Scientists estimate that the human genome contains approximately 3 billion nucleotides, with approximately 1% of the nucleotides involved in signaling and information processing. The majority of the remaining 99% of the genome was considered useless—junk. And much of this 99% were long repeats of nucleotides, which was a significant problem.
It is like placing identical-looking bricks in a building, but these identical bricks must be placed in an appropriate order and sequence, which posed a significant challenge. Due to the similarity in structure and content of these repeating sequences, the technology we used to sequence couldn’t pick up and tell apart these sequences.
In other words, let’s say we have a cast that can only hold 100 bricks at a time; how can we be certain that the specific 100 bricks should be placed in this section? As a result, we needed a more extensive cast to lay all the bricks at once.
How did they solve the problem?
This difficulty was overcome by a group of scientists working together as part of the Telomere to Telomere Consortium. The consortium managed to piece together the long repeats thanks to advancements in biotechnology and computational methods. The new methods developed required less memory than previous techniques, which allowed researchers to process the lengthy repeats. The new technology also helped bring down the costs of processing the data.
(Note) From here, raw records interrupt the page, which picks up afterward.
(** X13.  The middleware does not see the letter case of header names:
    two responses that differ in nothing else make it do the same, effect
    for effect. *)
Theorem onResponse_ignores_header_case (response response' : Response)
    (schemaPath : string) (w : World) :
  status response = status response' ->
  statusText response = statusText response' ->
  text response = text response' ->
  map (fun kv => (Js.toLowerCase (fst kv), snd kv)) (headers response)
  = map (fun kv => (Js.toLowerCase (fst kv), snd kv)) (headers response') ->
  onResponse response schemaPath w = onResponse response' schemaPath w.
Proof.
  intros Hstatus Htext Hbody Hfold.
  rewrite !onResponse_run.
  assert (Hlog : shouldLogResponse response = shouldLogResponse response').
  { unfold shouldLogResponse, isEmptyResponse.
    now rewrite Hstatus,
      (headers_get_same_fold _ _ "Content-Length" Hfold),
      (headers_get_same_fold _ _ "content-type" Hfold). }
  assert (Hrecord : loggedBody response schemaPath
                    = loggedBody response' schemaPath).
  { unfold loggedBody, unexpectedContentTypeBody.
    now rewrite Hbody, Hstatus, Htext,
      (headers_get_same_fold _ _ "content-type" Hfold),
      (collect_headers_same_fold _ _ Hfold). }
  now rewrite Hstatus, Hlog, Hrecord.
Qed.

(** X14.  Only status 401 ends the session: for every other status the
    middleware emits no [USER_LOGGED_OUT], on neither channel; all it may
    add to the trace is its one log record. *)
Theorem only_unauthorized_emits_logged_out (response : Response)
    (schemaPath : string) (w : World) :
  status response <> 401%Z ->
  exists w' added,
    onResponse response schemaPath w = (Normal Js.Undefined, w')
    /\ trace w' = trace w ++ added
    /\ (length added <= 1)%nat
    /\ (forall e, In e added -> exists body, e = LoggerError body).
Proof.
  intros Hstatus. rewrite onResponse_run.
  apply Z.eqb_neq in Hstatus. rewrite Hstatus.
  eexists; eexists. split; [reflexivity |]. simpl trace.
  split; [reflexivity |].
  destruct (shouldLogResponse response); simpl.
  - split; [lia |]. intros e [<- | []]. now eexists.
  - split; [lia |]. intros e [].
Qed.

(** X15.  A content type counts as JSON as soon as it contains
    [application/json], whatever comes before or after it (a [charset]
    parameter, say): such a response is never logged, whatever its status
    and body. *)
Theorem json_with_parameters_not_logged (response : Response)
    (schemaPath : string) (w : World) (before after : string) :
  headers_get (headers response) "content-type"
  = Some (before ++ "application/json" ++ after)%string ->
  exists w',
    onResponse response schemaPath w = (Normal Js.Undefined, w')
    /\ loggerCalls (trace w') = loggerCalls (trace w).
Proof.
  intros Hct. rewrite onResponse_run.
  eexists. split; [reflexivity |]. simpl trace.
  rewrite loggerCalls_onResponse, shouldLogResponse_cases, Hct.
  assert (Hjson : Js.includes (before ++ "application/json" ++ after)
                    "application/json" = true)
    by (apply includes_app; now exists before, after).
  rewrite Hjson.
  destruct (isEmptyResponse response); apply app_nil_r.
Qed.

(** X16.  A response without a [content-type] header that is not empty is
    logged like one with a wrong content type, its [contentType] being
    [null]. *)
Theorem missing_content_type_is_logged (response : Response)
    (schemaPath : string) (w : World) (responseBody : string) :
  headers_get (headers response) "content-type" = None ->
  isEmptyResponse response = false ->
  text response = Normal responseBody ->
  exists w' record,
    onResponse response schemaPath w = (Normal Js.Undefined, w')
    /\ loggerCalls (trace w') = loggerCalls (trace w) ++ [record]
    /\ Js.obj_get "msg" record
       = Some (Js.Str "Unexpected response content type")
    /\ Js.obj_get "contentType" record = Some Js.Null
    /\ Js.obj_get "status" record = Some (Js.Number (status response))
    /\ Js.obj_get "responseBody" record
       = Some (Js.Str (Js.substring0 500 responseBody)).
Proof.
  intros Hct Hempty Hbody. rewrite onResponse_run.
  eexists; eexists. split; [reflexivity |]. simpl trace.
  rewrite loggerCalls_onResponse, shouldLogResponse_cases, Hct, Hempty.
  split; [reflexivity |].
  unfold loggedBody. rewrite Hbody, Hct.
  repeat split.
Qed.

End Facts.

(** *** The statements at concrete responses *)

Lemma set_cookie_keeps_last_witness :
  headers_values
    [ ("Set-Cookie", "a=1"); ("content-type", "text/html");
      ("set-cookie", "b=2") ] "set-cookie" = ["a=1"] ++ ["b=2"]
  /\ Js.obj_get "set-cookie"
       (collect_headers
          [ ("Set-Cookie", "a=1"); ("content-type", "text/html");
            ("set-cookie", "b=2") ])
     = Some (Js.Str "b=2").
Proof.
  split; [reflexivity |].
  apply (set_cookie_keeps_last
           [ ("Set-Cookie", "a=1"); ("content-type", "text/html");
             ("set-cookie", "b=2") ] ["a=1"] "b=2").
  reflexivity.
Defined.

Lemma onResponse_ignores_header_case_witness :
  @onResponse echoLogger unauthorized "/users/refresh" rendererProcess
  = @onResponse echoLogger
      (mkResponse 401 "Unauthorized" [ ("CONTENT-TYPE", "text/html") ]
         (Normal "<html>Unauthorized</html>"))
      "/users/refresh" rendererProcess.
Proof.
  apply (@onResponse_ignores_header_case echoLogger unauthorized
           (mkResponse 401 "Unauthorized" [ ("CONTENT-TYPE", "text/html") ]
              (Normal "<html>Unauthorized</html>"))
           "/users/refresh" rendererProcess);
    reflexivity.
Defined.

Lemma only_unauthorized_emits_logged_out_witness :
  status htmlErrorPage <> 401%Z
  /\ exists w' added,
       @onResponse echoLogger htmlErrorPage "/users/refresh" rendererProcess
       = (Normal Js.Undefined, w')
       /\ trace w' = trace rendererProcess ++ added
       /\ (length added <= 1)%nat
       /\ (forall e, In e added -> exists body, e = LoggerError body).
Proof.
  split; [discriminate |].
  apply (@only_unauthorized_emits_logged_out echoLogger htmlErrorPage
           "/users/refresh" rendererProcess).
  discriminate.
Defined.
A complete genome refers to an individual’s entire genetic sequence; consequently, the complete human genome will serve as a reference for comparing various people’s genomes and identifying genetic differences that make us unique. It will also aid in the comparison of a family’s genome and understanding the source of genetic differences in order to identify the genes (active or inactive) that cause various inheritable diseases. This represents a significant step forward in the understanding and treatment of numerous genetic illnesses and mutations in people, as well as in the advancement of mankind.